I am writing a Tomcat app. As part of its functionality, it needs to send out a UDP multicast when certain events happen. Right now my code goes something like this (host and group are fake, exception handling ripped out to save space):

import java.net.*;
/* ..... */
DatagramSocket socket = new DatagramSocket(12345);
InetAddress group = InetAddress.getByName("111.222.333.444");
DatagramPacket packet = new DatagramPacket(buf, buf.length, group, 12346);
socket.send(packet);

This works fine when I install it into tomcat; however, when I try to install a new version of the app (using "ant remove; ant install;"), I fail to bind to a socket, and get a java.net.BindException: Address already in use. The only way out is to restart Tomcat every time, which is obviously unacceptable. How do I use sockets in a Tomcat-friendly way?
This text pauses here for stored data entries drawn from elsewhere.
Definition process (item : Item) : ProcessStatus :=
  if shouldReplicate item then
    if negb (queue_op.eqb (getOperation item) queue_op.system_event) then
      Continue
    else
      match SystemEvent_of_flags (getFlags item) with
      | Some CreateCollection
      | Some BeginDeleteCollection
      | Some CollectionsSeparatorChanged => Continue
      | Some DeleteCollectionHard
      | Some DeleteCollectionSoft => Skip
      | None => Skip
      end
  else Skip.
End Process.
End SystemEventReplicate.

(** ** [CouchKVStore]: the transaction methods of couch-kvstore.h *)

Module CouchKVStore.

(** A [CouchRequest], by the arguments of its constructor (the completion
    callback, which no method below calls, is left out). *)
Record CouchRequest : Type := mkRequest {
  request_item : Item;
  fileRevNum : Z;
  deleteItem : bool;
  persistDocNamespace : bool
}.

(** The members of the store that [begin], [rollback] and the request queue
    use.  [readOnly] is what [isReadOnly()] of the base class returns. *)
Record t : Type := mk {
  readOnly : bool;
  intransaction : bool;
  pendingReqsQ : list CouchRequest;
  dbFileRevMap : list Z
}.

Definition isReadOnly (s : t) : bool := readOnly s.

Definition set_intransaction (s : t) (b : bool) : t :=
  mk (readOnly s) b (pendingReqsQ s) (dbFileRevMap s).

Definition push_back (s : t) (r : CouchRequest) : t :=
  mk (readOnly s) (intransaction s) (pendingReqsQ s ++ [r]) (dbFileRevMap s).

(** [bool begin()]: the returned flag and the store afterwards. *)
Definition begin (s : t) : result (bool * t) :=
  if isReadOnly s then Throw logic_error
  else
    let s' := set_intransaction s true in
    Ok (intransaction s', s').

(** [void rollback()]. *)
Definition rollback (s : t) : result t :=
  if isReadOnly s then Throw logic_error
  else if intransaction s then Ok (set_intransaction s false)
  else Ok s.

(** [MockCouchKVStore::setAndReturnRequest] of kvstore_test.cc, which
    "mocks original code" of [set].  The outer [option] is [None] where the
    C++ program has no defined behaviour: [dbFileRevMap] indexed outside the
    vector. *)
Definition setAndReturnRequest (s : t) (itm : Item)
  : option (result (CouchRequest * t)) :=
  if isReadOnly s then Some (Throw logic_error)
  else if negb (intransaction s) then Some (Throw invalid_argument)
  else
    let deleteItem := false in
    match nth_error (dbFileRevMap s) (getVBucketId itm) with
    | None => None
    | Some fileRev =>
        let req := mkRequest itm fileRev deleteItem false in
        Some (Ok (req, push_back s req))
    end.
End CouchKVStore.

(** ** Byte order *)

Inductive endianness : Type :=
| LittleEndian
| BigEndian.

Definition byte_of_Z (z : Z) : Byte.byte :=
  match Byte.of_N (Z.to_N (z mod 256)) with
  | Some b => b
  | None => Byte.x00
  end.

Definition Z_of_byte (b : Byte.byte) : Z := Z.of_N (Byte.to_N b).

(** The integer a run of bytes denotes, most significant byte first. *)
Definition be_load (bs : list Byte.byte) : Z :=
  fold_left (fun acc b => acc * 256 + Z_of_byte b) bs 0.

(** The [n] bytes of [x], most significant first. *)
Fixpoint be_bytes (n : nat) (x : Z) : list Byte.byte :=
  match n with
  | O => []
  | S n' => byte_of_Z (x / 256 ^ Z.of_nat n') :: be_bytes n' x
  end.

Definition le_bytes (n : nat) (x : Z) : list Byte.byte := rev (be_bytes n x).

(** The object representation of an [n]-byte unsigned integer on the host,
    and the value a host reads from such a representation. *)
Definition host_bytes (h : endianness) (n : nat) (x : Z) : list Byte.byte :=
  match h with
  | LittleEndian => le_bytes n x
  | BigEndian => be_bytes n x
  end.

Definition host_load (h : endianness) (bs : list Byte.byte) : Z :=
  match h with
  | LittleEndian => be_load (rev bs)
  | BigEndian => be_load bs
  end.

Definition byteswap (n : nat) (x : Z) : Z := be_load (le_bytes n x).

Definition htonl (h : endianness) (x : Z) : Z :=
  match h with
  | LittleEndian => byteswap 4 x
  | BigEndian => x
  end.

Definition htonll (h : endianness) (x : Z) : Z :=
  match h with
  | LittleEndian => byteswap 8 x
  | BigEndian => x
  end.

Definition ntohl : endianness -> Z -> Z := htonl.
Definition ntohll : endianness -> Z -> Z := htonll.

(** ** The metadata codec *)

Module MetaData.

Inductive Version : Type :=
| V0
| V1
| V2.

(** Modelled from the spec: [MetaData::getMetaDataSize] of
    [couch-kvstore-metadata.h], which is not among the sources; the sizes
    are those of the data model (V0 16 bytes, V1 18, V2 19), which the test
    [CouchKVStoreMetaData.basic] locks down. *)
Definition getMetaDataSize (v : Version) : nat :=
  match v with
  | V0 => 16
  | V1 => 16 + 2
  | V2 => 16 + 2 + 1
  end.

Definition PROTOCOL_BINARY_RAW_BYTES : Byte.byte := Byte.x00.

(** The record overlaid on the buffer: the three V0 fields as the host
    loads them from the bytes, the two V1 extension bytes, and the version
    the object was initialised from. *)
Record t : Type := mk {
  raw_cas : Z;
  raw_exptime : Z;
  raw_flags : Z;
  flexCode : Byte.byte;
  dataType : Byte.byte;
  initVersion : Version
}.

(** Modelled from the spec: the size classes of [MetaDataFactory::create]:
    "classifies [buf.size] into {V0=16, V1=18, V2=19}; any other size is
    fatal". *)
Definition classify (size : nat) : option Version :=
  if Nat.eqb size (getMetaDataSize V0) then Some V0
  else if Nat.eqb size (getMetaDataSize V1) then Some V1
  else if Nat.eqb size (getMetaDataSize V2) then Some V2
  else None.

Section Codec.
(** The byte order of the host. *)
Variable host : endianness.
(** [FLEX_META_CODE], the flex marker a record upgraded from V0 receives;
    its value is defined outside the sources. *)
Variable FLEX_META_CODE : Byte.byte.

Definition slice (from len : nat) (buf : list Byte.byte) : list Byte.byte :=
  firstn len (skipn from buf).

(** Modelled from the spec: [MetaDataFactory::createMetaData(buf)] of
    [couch-kvstore-metadata.h], which is not among the sources.  A 16-byte
    buffer holds CAS, expiry and flags and is upgraded to V1 in memory
    (flex marker set, datatype raw); an 18-byte buffer adds the two
    extension bytes; a 19-byte buffer is read as V1, its last byte dropped;
    any other size is a [std::logic_error], as the test
    [CouchKVStoreMetaData.overlay] expects. *)
Definition createMetaData (buf : list Byte.byte) : result t :=
  match classify (List.length buf) with
  | Some V0 =>
      Ok (mk (host_load host (slice 0 8 buf))
             (host_load host (slice 8 4 buf))
             (host_load host (slice 12 4 buf))
             FLEX_META_CODE PROTOCOL_BINARY_RAW_BYTES V0)
  | Some V1 | Some V2 =>
      Ok (mk (host_load host (slice 0 8 buf))
             (host_load host (slice 8 4 buf))
             (host_load host (slice 12 4 buf))
             (nth 16 buf Byte.x00) (nth 17 buf Byte.x00) V1)
  | None => Throw logic_error
  end.

(** Modelled from the spec: the accessors.  "CAS is stored big-endian on
    disk ... the codec performs the swap"; the expiry is swapped alike and
    the flags are handed over as they are. *)
Definition getCas (m : t) : Z := ntohll host (raw_cas m).
Definition getExptime (m : t) : Z := ntohl host (raw_exptime m).
Definition getFlags (m : t) : Z := raw_flags m.
Definition getDataType (m : t) : Byte.byte := dataType m.
Definition getFlexCode (m : t) : Byte.byte := flexCode m.
Definition getVersionInitialisedFrom (m : t) : Version := initVersion m.

(** Modelled from the spec: [copyToBuf]: "writes always project to V1 on
    disk (18 bytes)". *)
Definition copyToBuf (m : t) : list Byte.byte :=
  host_bytes host 8 (raw_cas m) ++ host_bytes host 4 (raw_exptime m)
  ++ host_bytes host 4 (raw_flags m) ++ [flexCode m; dataType m].
End Codec.
End MetaData.

(** ** Reading an item back: the metadata part of [get] *)

Inductive ENGINE_ERROR_CODE : Type :=
| ENGINE_SUCCESS
| ENGINE_KEY_ENOENT
| ENGINE_TMPFAIL.

(** What the callback of [get] observes of the item's metadata. *)
Record GetValue : Type := mkGetValue {
  gv_cas : Z;
  gv_exptime : Z;
  gv_flags : Z;
  gv_datatype : Byte.byte
}.

(** Modelled from the spec: the metadata part of [CouchKVStore::get]
    ([couch-kvstore.cc] is not among the sources): the [rev_meta] bytes of
    the stored document are decoded by the codec; malformed metadata gives
    [TempFail], otherwise the item carries the decoded fields. *)
Definition get_metadata (host : endianness) (flex : Byte.byte)
    (rev_meta : list Byte.byte) : ENGINE_ERROR_CODE * option GetValue :=
  match MetaData.createMetaData host flex rev_meta with
  | Ok m =>
      (ENGINE_SUCCESS,
       Some (mkGetValue (MetaData.getCas host m) (MetaData.getExptime host m)
                        (MetaData.getFlags m) (MetaData.getDataType m)))
  | Throw _ => (ENGINE_TMPFAIL, None)
  end.

(** ** [MockCouchRequest] of kvstore_test.cc *)

Module MockCouchRequest.

(** The test's own [MetaData] struct. *)
Record MetaData : Type := mkMetaData {
  cas : Z;               (* uint64_t *)
  expiry : Z;            (* uint32_t *)
  flags : Z;             (* uint32_t *)
  ext1 : Byte.byte;
  ext2 : Byte.byte;
  legacyDeleted : Byte.byte
}.

Definition sizeofV0 : nat := 16.
Definition sizeofV1 : nat := 18.
Definition sizeofV2 : nat := 19.

(** The default constructor: every member zero. *)
Definition MetaData_new : MetaData :=
  mkMetaData 0 0 0 Byte.x00 Byte.x00 Byte.x00.

(** The object representation of the struct up to its last member: the
    members lie at offsets 0, 8, 12, 16, 17 and 18. *)
Definition object_bytes (host : endianness) (meta : MetaData)
  : list Byte.byte :=
  host_bytes host 8 (cas meta) ++ host_bytes host 4 (expiry meta)
  ++ host_bytes host 4 (flags meta)
  ++ [ext1 meta; ext2 meta; legacyDeleted meta].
A couple of clarifications per Pete's answer:

I don't close the socket; it lives in a Singleton. Adding a method that can close the socket to the Singleton and calling it in the servlet's destroy worked, thank you! It's a bit hacky, I think (exposing a method like that to the world via a public method), but it gets the job done.

+1  A: 

Are you closing the socket after you use it via disconnect() / close()? What is the lifecycle on the socket - per request, or a singleton? If it is per request, closing the socket should release it. If a singleton, you'll need to somehow close it on 'ant remove' - if shutting down / restarting Tomcat is not acceptable, then perhaps your ant script can call some secure page, etc. that closes the socket. If you can incur a shutdown restart, then close the socket in the servlet's destroy() method.